Action item: Copy out each line of the material in which the word "secret" can be found.

Exercise materials:
(** Claim C19 (login).  A login that answers changes nothing, and only answers for
    an existing user who is not disabled, with the password verified.  It returns a
    session token only if, when the user has the second factor enabled, the code
    verifies at that moment; without one the answer is that a code is required.  The
    token is the user's own principal, marked as enrolment-only exactly when
    operators must have the second factor and the user has not enabled it. *)
Theorem login_sound email password code w v w' :
  run (login env email password code) w = (Ok v, w') →
  w' = w ∧ ∃ k u, tbl w TUser !! k = Some u ∧ User.email u = email ∧ User.disabled u = false ∧
    password_matches u password = Ok true ∧
    ((User.mfaEnabled u = true ∧ truthy code = None ∧ v = JObj [("mfaRequired", JBool true)]) ∨
     (v = login_result env u (token_at env (principal_of env u) (clock w)) ∧
      up_mfaPending (principal_of env u) = ENFORCE_OPERATOR_MFA env && negb (User.mfaEnabled u) ∧
      (User.mfaEnabled u = true → ∃ c secret, truthy code = Some c ∧ truthy (User.mfaSecret u) = Some secret ∧
         verifyTotp secret c (clock w) = Ok true))).
Proof.
  unfold login. intros H. apply run_bind_ok in H as (ou & w1 & H0 & H).
  rewrite (run_find_first TUser) in H0. injection H0 as Hu <-.
  apply run_bind_ok in H as (u & w1 & H0 & H). rewrite run_or_throw in H0.
  destruct ou as [u'|]; [|done]. injection H0 as -> <-.
  apply (head_where_Some TUser) in Hu as [He [k Hk]]. apply bool_decide_eq_true in He.
  rewrite run_bind, run_throw_if in H. destruct (User.disabled u) eqn:Hd; [done|]. cbn [throw_when] in H.
  rewrite run_bind, run_lift in H. destruct (password_matches u password) as [ok|e] eqn:Hp; [|done].
  rewrite run_bind, run_throw_if in H. destruct ok; [|done]. cbn [negb throw_when] in H.
  destruct (User.mfaEnabled u) eqn:Hm.
  - destruct (truthy code) as [c|] eqn:Hc; [|injection H as <- <-; split; [done|]; exists k, u; naive_solver].
    unfold check_code in H. destruct (truthy (User.mfaSecret u)) as [secret|] eqn:Hs; [|done].
    rewrite !run_bind in H. unfold now in H. rewrite run_read, run_bind, run_lift in H.
    destruct (verifyTotp secret c (clock w)) as [ok|e] eqn:Ht; [|done].
    rewrite run_throw_if in H. destruct ok; [|done]. cbn [negb throw_when] in H.
    rewrite run_bind in H. unfold issueToken in H. rewrite run_read in H. injection H as <- <-.
    split; [done|]. exists k, u. split_and!; [done..|]. right. split_and!; [done| |].
    + done.
    + intros _. by exists c, secret.
  - rewrite run_bind in H. unfold issueToken in H. rewrite run_read in H. injection H as <- <-.
    split; [done|]. exists k, u. split_and!; [done..|]. right. split_and!; [done..|congruence].
Qed.
End login.

(** * Password reset *)

Section reset.
Context `{RT : !Runtime} `{PC : !PrismaClient} (env : Env).

Lemma reset_row_unique w k k' r r' :
  good w → tbl w TPasswordReset !! k = Some r → tbl w TPasswordReset !! k' = Some r' →
  PasswordReset.tokenHash r = PasswordReset.tokenHash r' → k = k'.
Proof.
  intros Hg Hr Hr' E. apply (good_unique w Hg TPasswordReset k k' r r'); [done..|].
  apply (shares_key_intro TPasswordReset _ _ ("tokenHash", [PasswordReset.tokenHash r])); cbn [unique_keys].
  - left.
  - rewrite E. left.
Qed.

(** The row of a token is found whenever it exists. *)
Lemma run_find_reset w k r token :
  good w → tbl w TPasswordReset !! k = Some r → PasswordReset.tokenHash r = sha256Hex token →
  run (find_first TPasswordReset (λ r : PasswordReset.t, bool_decide (PasswordReset.tokenHash r = sha256Hex token))) w = (Ok (Some r), w).
Proof.
  intros Hg Hr E. rewrite run_find_first. do 2 f_equal.
  match goal with |- ?h = _ => destruct h as [r'|] eqn:Hh end.
  - apply (head_where_Some TPasswordReset) in Hh as [E' [k' Hr']]. apply bool_decide_eq_true in E'.
    assert (k = k') as <- by (apply (reset_row_unique w k k' r r'); try done; congruence).
    f_equal. exact (tbl_fun TPasswordReset _ _ _ _ Hr' Hr).
  - apply (head_where_None TPasswordReset _ _ k r) in Hh; [|done].
    by apply bool_decide_eq_false in Hh.
Qed.

Lemma run_reset_used w k r token pw :
  good w → tbl w TPasswordReset !! k = Some r → PasswordReset.tokenHash r = sha256Hex token →
  is_Some (PasswordReset.usedAt r) → run (resetPassword token pw) w = (Err invalid_reset, w).
Proof.
  unfold resetPassword. intros Hg Hr E Hu.
  etrans; [exact (run_bind_at _ _ _ _ _ (run_find_reset w k r token Hg Hr E))|].
  etrans; [exact (run_bind_at (or_throw (Some r) _) _ w r w eq_refl)|].
  etrans; [exact (run_bind_at now _ w (clock w) w eq_refl)|].
  cbv beta. rewrite run_bind, run_throw_if, (bool_decide_true (is_Some (PasswordReset.usedAt r))) by done. done.
Qed.

(** Claim C21 (a reset token works once).  A reset that succeeds found a stored,
    unused and unexpired reset for the hash of its token and a password of ten or
    more characters; it stores the hash of that password for the user the reset was
    issued to and marks the reset used.  In every later database the same token is
    refused, with any password, and nothing changes. *)
Theorem reset_single_use w token pw v w' (Hg : good w)
    (H : run (resetPassword token pw) w = (Ok v, w')) :
  (10 ≤ String.length pw)%nat ∧
  (∃ k r u, tbl w TPasswordReset !! k = Some r ∧ PasswordReset.tokenHash r = sha256Hex token ∧
     PasswordReset.usedAt r = None ∧ clock w ≤ PasswordReset.expiresAt r ∧
     tbl w' TUser !! PasswordReset.userId r = Some u ∧ password_matches u pw = Ok true ∧
     ∃ r', tbl w' TPasswordReset !! k = Some r' ∧ is_Some (PasswordReset.usedAt r')) ∧
  ∀ w'' pw', good w'' → later w' w'' → run (resetPassword token pw') w'' = (Err invalid_reset, w'').
Proof.
  unfold resetPassword in H. apply run_bind_ok in H as (orow & w1 & H0 & H).
  rewrite (run_find_first TPasswordReset) in H0. injection H0 as Hh <-.
  apply run_bind_ok in H as (row & w1 & H0 & H). rewrite run_or_throw in H0.
  destruct orow as [row'|]; [|done]. injection H0 as -> <-.
  apply (head_where_Some TPasswordReset) in Hh as [Et [k Hk]]. apply bool_decide_eq_true in Et.
  pose proof (good_key w Hg TPasswordReset k row Hk) as Hid. cbn in Hid.
  rewrite run_bind in H. unfold now at 1 in H. rewrite run_read in H.
  rewrite run_bind, run_throw_if in H. destruct (_ || _) eqn:Hc; [done|]. cbn [throw_when] in H.
  apply orb_false_iff in Hc as [Hu He]. apply bool_decide_eq_false in Hu. apply Z.ltb_ge in He.
  rewrite run_bind in H. unfold assertPasswordStrength in H. rewrite run_throw_if in H.
  destruct (String.length pw <? 10)%nat eqn:Hl; [done|]. apply Nat.ltb_ge in Hl. cbn [throw_when] in H.
  rewrite run_bind in H. unfold hash_password in H. rewrite run_bind, run_action, run_lift in H. cbn iota in H.
  destruct (password_roundtrip pw pw (uuids w)) as (stored & Es & Ev & _). rewrite Es in H.
  set (w1 := set_uuids (S (uuids w)) w) in *.
  rewrite run_bind in H. unfold now in H. rewrite run_read in H.
  rewrite run_bind, run_transaction in H.
  destruct (run _ w1) as [[x|e] w2] eqn:Hr; [|done]. injection H as <- <-.
  apply run_bind_ok in Hr as (u & w3 & H0 & Hr). apply (run_update_ok TUser) in H0 as (u0 & Hu0 & -> & -> & _).
  apply run_bind_ok in Hr as (r & w3 & H0 & Hr).
  apply (run_update_ok TPasswordReset) in H0 as (r0 & Hr0 & -> & -> & _). injection Hr as _ <-.
  rewrite tbl_put_ne in Hr0 by done. rewrite Hid in Hr0. change (tbl w1) with (tbl w) in Hr0.
  assert (r0 = row) as -> by exact (tbl_fun TPasswordReset _ _ _ _ Hr0 Hk).
  set (w2 := put TPasswordReset _ _ _).
  assert (tbl w2 TPasswordReset !! k = Some (PasswordReset.set_usedAt (Some (clock w1)) row)) as Hk2.
  { subst w2. rewrite tbl_put_same, Hid. apply lookup_insert_eq. }
  split; [done|]. split.
  - exists k, row, (User.set_passwordHash (Some stored) u0). split_and!; [done|done| |done| | |].
    + destruct (PasswordReset.usedAt row); [by destruct Hu|done].
    + subst w2. rewrite tbl_put_ne by done. rewrite tbl_put_same. apply lookup_insert_eq.
    + unfold password_matches. cbn. unfold hashPassword in Es. 
      destruct (truthy (Some stored)) eqn:Etr; [|].
      * unfold truthy in Etr. case_bool_decide; [done|]. injection Etr as <-. done.
      * exfalso. unfold truthy in Etr. case_bool_decide as E0; [|done]. subst stored.
        destruct (scrypt _ _ _ _); [|done]. cbn [mbind outcome_bind] in Es. done.
    + by eexists.
  - intros w'' pw' Hg'' HL. destruct (later_row _ _ HL TPasswordReset k _ Hk2 eq_refl) as (r' & Hr' & E & Hu').
    apply (run_reset_used w'' k r'); [done|done| |by apply Hu'].
    rewrite <- Et. destruct row, r'; injection E as; by subst.
Qed.
End reset.

(** * The properties at a concrete database *)

Lemma session_tokens_witness :
  ∃ body, "" ≠ body ∧
    @verifyToken demo_runtime demo_env
      (@token_at demo_runtime demo_env (mkUserPrincipal "ops" "ops@bank" "TRUSTEE_BANK" ["teller"] false) 1700000025000)
      1700000026000 = Ok (Some (mkUserPrincipal "ops" "ops@bank" "TRUSTEE_BANK" ["teller"] false)).
Proof.
  exists "x". split; [done|].
  exact (proj1 (@session_tokens demo_runtime demo_env
    (mkUserPrincipal "ops" "ops@bank" "TRUSTEE_BANK" ["teller"] false) 1700000025000) 1700000026000).
Defined.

Final answer:
      (User.mfaEnabled u = true → ∃ c secret, truthy code = Some c ∧ truthy (User.mfaSecret u) = Some secret ∧
         verifyTotp secret c (clock w) = Ok true))).
    unfold check_code in H. destruct (truthy (User.mfaSecret u)) as [secret|] eqn:Hs; [|done].
    destruct (verifyTotp secret c (clock w)) as [ok|e] eqn:Ht; [|done].
    + intros _. by exists c, secret.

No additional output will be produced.